Required action |
Find the line holding "LadderBook.orders_ <$> mjoin" in the entries below. Give it again exactly, along with every line after it up to and including the line holding "- intros i Hi.".

Records for the exercise |
(** ** Properties *)

(** C3: the differential harness finds no divergence on any input of fewer than
    2^32 frames, well formed or not (an order count fits 32 bits): the run never aborts, throws or reaches undefined behaviour; the two
    builders it ends with are those of two plain replays; at every locate it did
    not give up on, both hold the same resting orders; at most one comparison or
    one give-up is counted per frame; and when every new price is cent-aligned
    and below $40,000 it gives up on no locate at all. *)
Theorem differential_never_aborts (data : list Z) (Hbytes : Wire.bytes data)
  (Hn : Z.of_nat (length (Wire.frames data)) < Book.max_orders) :
  exists h, test_one_input data = Ok h /\
    Wire.parse_stream data (length data) (Ok Builder.init) = Ok (length (Wire.frames data), Ok (reference h)) /\
    Wire.parse_stream data (length data) (Ok Builder.init) = Ok (length (Wire.frames data), Ok (candidate h)) /\
    (forall i, policy_diverged h !! i <> Some true ->
       OrderBook.orders_ <$> mjoin (Builder.books (reference h) !! i) =
       LadderBook.orders_ <$> mjoin (Builder.books (candidate h) !! i)) /\
    divergence_checks h + policy_only_skips h <= Z.of_nat (length (Wire.frames data)) /\
    (Forall Builder.realistic_event (Wire.events data) -> policy_diverged h = [] /\ policy_only_skips h = 0).
Proof.
  destruct (input_ok data Hbytes Hn) as (h & s1 & s2 & Hrun & Hag & Hr & Hc & _ & _ & Ht & Hkept).
  exists h. split_and!; try done.
  - intros i Hi. etrans; [exact (Builder.sim_books _ _ (agree_ref _ _ _ Hag) i)|].
    rewrite (agree_books _ _ _ Hag i Hi). symmetry. exact (Builder.sim_books _ _ (agree_cand _ _ _ Hag) i).
Qed.

(** Replaying the sample stream compares the books after each of the four
    messages both applied. *)
Lemma differential_never_aborts_witness : exists h,
  test_one_input Builder.sample_data = Ok h /\ policy_only_skips h = 0 /\ divergence_checks h <= 7.
Proof.
  destruct (differential_never_aborts Builder.sample_data Builder.sample_data_bytes)
    as (h & H1 & _ & _ & _ & H2 & H3).
  - vm_compute. reflexivity.
  - exists h. split; [exact H1|]. destruct (H3 Builder.sample_data_real) as [_ H4].
    split; [exact H4|]. rewrite H4 in H2. rewrite Z.add_0_r in H2. exact H2.
Defined.

(** An off-grid price the ladder refuses: the harness marks the locate and
    compares nothing there. *)
Definition off_grid_data : list Z :=
  Encode.stream
    [Encode.add_order 3 100 1 Wire.Buy 300 [65; 66] 1500000;
     Encode.add_order 3 101 2 Wire.Sell 200 [65; 66] 1500150;
     Encode.del 3 102 1].

Example off_grid_gives_up :
  (fun h => (policy_diverged h, divergence_checks h, policy_only_skips h)) <$> test_one_input off_grid_data =
  Ok ([false; false; false; true], 1, 1).
Proof. vm_compute. reflexivity. Qed.

(** A session counts every input once, and together at most one comparison or
    give-up for each frame it was given; no input ends it. *)
Theorem session_counts (inputs : list (list Z)) (Hbytes : Forall Wire.bytes inputs)
  (Hn : Forall (fun data => Z.of_nat (length (Wire.frames data)) < Book.max_orders) inputs)
  (Htot : Z.of_nat (length inputs) < 18446744073709551616)
  (Hframes : Z.of_nat (sum_list (length ∘ Wire.frames <$> inputs)) < 18446744073709551616) :
  exists g, session inputs (mkCounters 0 0 0) = Ok g /\ g_inputs_seen g = Z.of_nat (length inputs) /\
    0 <= g_state_checks g /\ 0 <= g_policy_skips g /\
    g_state_checks g + g_policy_skips g <= Z.of_nat (sum_list (length ∘ Wire.frames <$> inputs)).
Proof.
  enough (forall g0, 0 <= g_inputs_seen g0 -> 0 <= g_state_checks g0 -> 0 <= g_policy_skips g0 ->
    g_inputs_seen g0 + Z.of_nat (length inputs) < 18446744073709551616 ->
    g_state_checks g0 + g_policy_skips g0 + Z.of_nat (sum_list (length ∘ Wire.frames <$> inputs)) < 18446744073709551616 ->
    exists g, session inputs g0 = Ok g /\ g_inputs_seen g = g_inputs_seen g0 + Z.of_nat (length inputs) /\
      0 <= g_state_checks g /\ 0 <= g_policy_skips g /\
      g_state_checks g + g_policy_skips g <= g_state_checks g0 + g_policy_skips g0 +
        Z.of_nat (sum_list (length ∘ Wire.frames <$> inputs))) as Hgen by (apply (Hgen (mkCounters 0 0 0)); cbn; lia).
  clear Htot Hframes. induction inputs as [|data inputs IH]; intros g0 Hi Hc Hp Hsum Hfr; cbn [session].
  { exists g0. cbn in *. split_and!; try done; lia. }
  apply Forall_cons_1 in Hbytes as [Hb Hbytes]. apply Forall_cons_1 in Hn as [Hd Hn].
  cbn [fmap list_fmap length sum_list sum_list_with compose] in *. unfold sum_list in *. cbn [sum_list_with id] in *.
  destruct (input_ok data Hb Hd) as (h & _ & _ & Hrun & _ & _ & _ & Hd1 & Hp1 & Ht & _).
  unfold LLVMFuzzerTestOneInput. rewrite Hrun, !bind_Ok. unfold ticks in Ht.
  rewrite !u64_id by (unfold is_u64; lia).
  destruct (IH Hbytes Hn (mkCounters (g_inputs_seen g0 + 1) (g_state_checks g0 + divergence_checks h) (g_policy_skips g0 + policy_only_skips h)))
    as (g & Hg & E1 & E2 & E3 & E4); cbn [g_inputs_seen g_state_checks g_policy_skips] in *; try lia.
  exists g. split_and!; try done; lia.
Qed.
Lemma t_exec base vs h s : owned_once base vs h -> triple h (exec vs s) (owned_once base) (fun _ => False).
Proof.
  intros Hvs. destruct s as [i|i j|i j|i].
  - destruct (vs !! i) as [o|] eqn:Hi; [cbn; rewrite Hi; by apply t_ret|]. by apply t_construct.
  - cbn. destruct (vs !! i) eqn:Hi; [by apply t_ret|]. destruct (vs !! j) as [o|] eqn:Hj; [|by apply t_ret].
    apply t_ret. apply pass_on; [congruence|done| |done]. intros p n Ho. unfold owner in Ho. congruence.
  - cbn. destruct (vs !! i) as [this|] eqn:Hi; [|by apply t_ret]. destruct (vs !! j) as [o|] eqn:Hj; [|by apply t_ret].
    case_decide as Hij; [by apply t_ret|]. unfold mmap_assign.
    eapply t_bind; [eapply t_bind; [by eapply t_drop|]|].
    + intros ? h' H. cbn beta in H. apply (t_ret _ _ (fun r h' => r = mmap_move o /\ owned_once base (delete i vs) h')). by split.
    + intros r h' [-> H]. cbn. apply t_ret.
      assert (<[i := mkMmap (data_ o) (size_ o)]> (<[j := mkMmap None 0]> vs) =
              <[i := mkMmap (data_ o) (size_ o)]> (<[j := mkMmap None 0]> (delete i vs))) as ->.
      { rewrite <- delete_insert_ne by done. by rewrite insert_delete_eq. }
      apply pass_on; [done|by rewrite lookup_delete_ne| |done]. intros p n [Hne _]%lookup_delete_Some. done.
  - cbn. destruct (vs !! i) as [o|] eqn:Hi; [|by apply t_ret]. unfold mmap_destroy.
    eapply t_bind; [eapply t_bind; [by eapply t_drop|]|].
    + intros ? h' H. cbn beta in H. by apply (t_ret _ _ (fun _ h' => owned_once base (delete i vs) h')).
    + intros ? h' H. cbn beta in H. by apply t_ret.
Qed.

Answer section |
       LadderBook.orders_ <$> mjoin (Builder.books (candidate h) !! i)) /\
    divergence_checks h + policy_only_skips h <= Z.of_nat (length (Wire.frames data)) /\
    (Forall Builder.realistic_event (Wire.events data) -> policy_diverged h = [] /\ policy_only_skips h = 0).
Proof.
  destruct (input_ok data Hbytes Hn) as (h & s1 & s2 & Hrun & Hag & Hr & Hc & _ & _ & Ht & Hkept).
  exists h. split_and!; try done.
  - intros i Hi. etrans; [exact (Builder.sim_books _ _ (agree_ref _ _ _ Hag) i)|].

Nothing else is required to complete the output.